Lemma bounds_step p l p' : within_bounds p → does p l p' → within sound_gateway l ∧ within_bounds p'.
Proof.
  intros (p0 & ls & Hs & Hr) Hd. assert (Hr' : runs p0 (ls ++ [l]) p').
  { eapply runs_app; [exact Hr|]. eapply runs_step; [exact Hd|constructor]. }
  split; [|by exists p0, (ls ++ [l])]. apply (spec_sound _ _ _ _ _ Hs) in Hr' as [Hl _].
  apply Forall_app in Hl as [_ Hl]. by inversion Hl.
Qed.

Lemma sound_well_formed b a : sound_app b a → well_formed b → well_formed a.
Proof.
  intros [Ht Hu] (Htidy & Hadmin & Hids). split; [by apply Ht|]. clear Ht Htidy.
  induction Hu as [|d d' d'' Hd _ IH]; [done|]. apply IH; [by eapply step_keeps_admin|by eapply step_unique_ids].
Qed.

Definition service_ok (s : Service) : Prop := well_formed (gx_app (sv_now s)) ∧ Forall within_bounds (sv_work s).
Lemma service_step_ok s s' : service_step s s' → service_ok s → service_ok s'.
Proof.
  intros [s0 w Hw|s0 i p l p' Hi Hd Hon] [Hg Hf]; (split; [|]); simpl.
  - done.
  - apply Forall_app. split; [done|]. apply Forall_singleton. exists (work w), []. split; [by apply stays_work|constructor].
  - rewrite Forall_lookup in Hf. destruct (bounds_step _ _ _ (Hf _ _ Hi) Hd) as [Hl _].
    destruct l; simpl in *; try done. subst. by eapply sound_well_formed.
  - rewrite Forall_lookup in Hf. destruct (bounds_step _ _ _ (Hf _ _ Hi) Hd) as [_ Hp]. apply Forall_insert; [by apply Forall_lookup|done].
Qed.


(** The work at position [i], run on to its end by itself. *)
Definition finished (wd : World) (i : nat) (p : prog Gateway unit) (s : Service) : Service :=
  let r := exec wd p (sv_now s) in
  mkService r.2 (<[i := match r.1.2 with Some a => Ret a | None => Panic end]> (sv_work s)).
Lemma alone_reachable wd i p s : sv_work s !! i = Some p → rtc service_step s (finished wd i p s).
Proof.
  unfold finished. destruct s as [g ws]. cbn [sv_now sv_work].
  generalize (eq_refl (<[i := match (exec wd p g).1.2 with Some a => Ret a | None => Panic end]> ws)).
  generalize (<[i := match (exec wd p g).1.2 with Some a => Ret a | None => Panic end]> ws) at 1 3. revert g ws.
  induction p as [a| |k IH|k IH|c e k IH|f k IH|k IH|r t k IH|r k IH|x po k IH|e k IH|k IH]; intros g ws ws' -> Hi; cbn [exec fst snd].
  1, 2: rewrite list_insert_id by done; constructor.
  all: lazymatch goal with
    | |- context [exec ?wd' ?p' ?g'] =>
        eapply rtc_l; [eapply (sv_goes (mkService g ws) i _ _ p' Hi); [once constructor|done]|];
        cbn [after sv_now sv_work]; apply IH; [by rewrite list_insert_insert_eq|apply list_lookup_insert_eq; by eapply lookup_lt_Some]
    end.
Qed.
Lemma finished_others wd i p s j : i ≠ j → sv_work (finished wd i p s) !! j = sv_work s !! j.
Proof. apply list_lookup_insert_ne. Qed.
End Integrity.

(** ** A run *)
Section IntegrityWitness.
Import ToyNodes ToyOpc ToyRelay ToyStack ToyConnection ToyX509 Toy ToyUsers.
Existing Instances opc x509.
#[local] Existing Instances WebBrowser.toy_browsing Mcp.toy_serde Lines.toy_json Access.toy_routing Access.toy_extract.

Definition doing (w : Work) : prog Gateway unit :=
  work no_text no_uri any_ca no_json (fun _ => "") WebCerts.no_b64 null_token w.
Definition going : Service → Service → Prop := service_step no_text no_uri any_ca no_json (fun _ => "") WebCerts.no_b64 null_token.

(** A target is deleted from the web, and the admin who did it from the command
    line, while the target is still checked. *)
Definition delete_ann : Work := WCommand "users.db" (fun _ => yes) "s" "t1" (Err "no prompt") (Delete "ann").
Definition delete_plc1 : Work := WRequest http_meets (delete_plc (Some CSRF_VALUE) (Some "a")).
Definition check_plc1 : Work := WMonitor 2 plc1.
Definition begun : Service := mkService served (doing <$> [delete_plc1; check_plc1; delete_ann]).
Definition later : Service :=
  let step i w s := finished with_plc i (doing w) s in
  step 1%nat check_plc1 (step 2%nat delete_ann (step 0%nat delete_plc1 begun)).

Lemma served_well_formed : well_formed (gx_app served).
Proof.
  split; [split; [apply validate_Ok; vm_compute; reflexivity|intros n r Hn; by destruct (lookup_empty_Some n r Hn)]|].
  split; [|constructor]. exists "ann", (mkUserRow "s$ann's secret" "admin" "t0" 0 false). by split.
Qed.

Lemma later_reachable : rtc going (mkService served []) later.
Proof.
  unfold later. etrans; [|apply alone_reachable; by rewrite !finished_others].
  etrans; [|apply alone_reachable; by rewrite !finished_others].
  etrans; [|by apply alone_reachable].
  eapply rtc_l; [by apply (sv_begin _ _ _ _ _ _ _ (mkService served []) delete_plc1)|].
  eapply rtc_l; [by apply (sv_begin _ _ _ _ _ _ _ (mkService served [_]) check_plc1)|].
  apply rtc_once. by apply (sv_begin _ _ _ _ _ _ _ (mkService served [_; _]) delete_ann).
Qed.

WHAT YOU ARE ASKED TO DO - Scan the listing above, and wherever a line holds the string "served", copy that line.

REPLY TO THE EXERCISE -
Definition begun : Service := mkService served (doing <$> [delete_plc1; check_plc1; delete_ann]).
Lemma served_well_formed : well_formed (gx_app served).
Lemma later_reachable : rtc going (mkService served []) later.
  eapply rtc_l; [by apply (sv_begin _ _ _ _ _ _ _ (mkService served []) delete_plc1)|].
  eapply rtc_l; [by apply (sv_begin _ _ _ _ _ _ _ (mkService served [_]) check_plc1)|].
  apply rtc_once. by apply (sv_begin _ _ _ _ _ _ _ (mkService served [_; _]) delete_ann).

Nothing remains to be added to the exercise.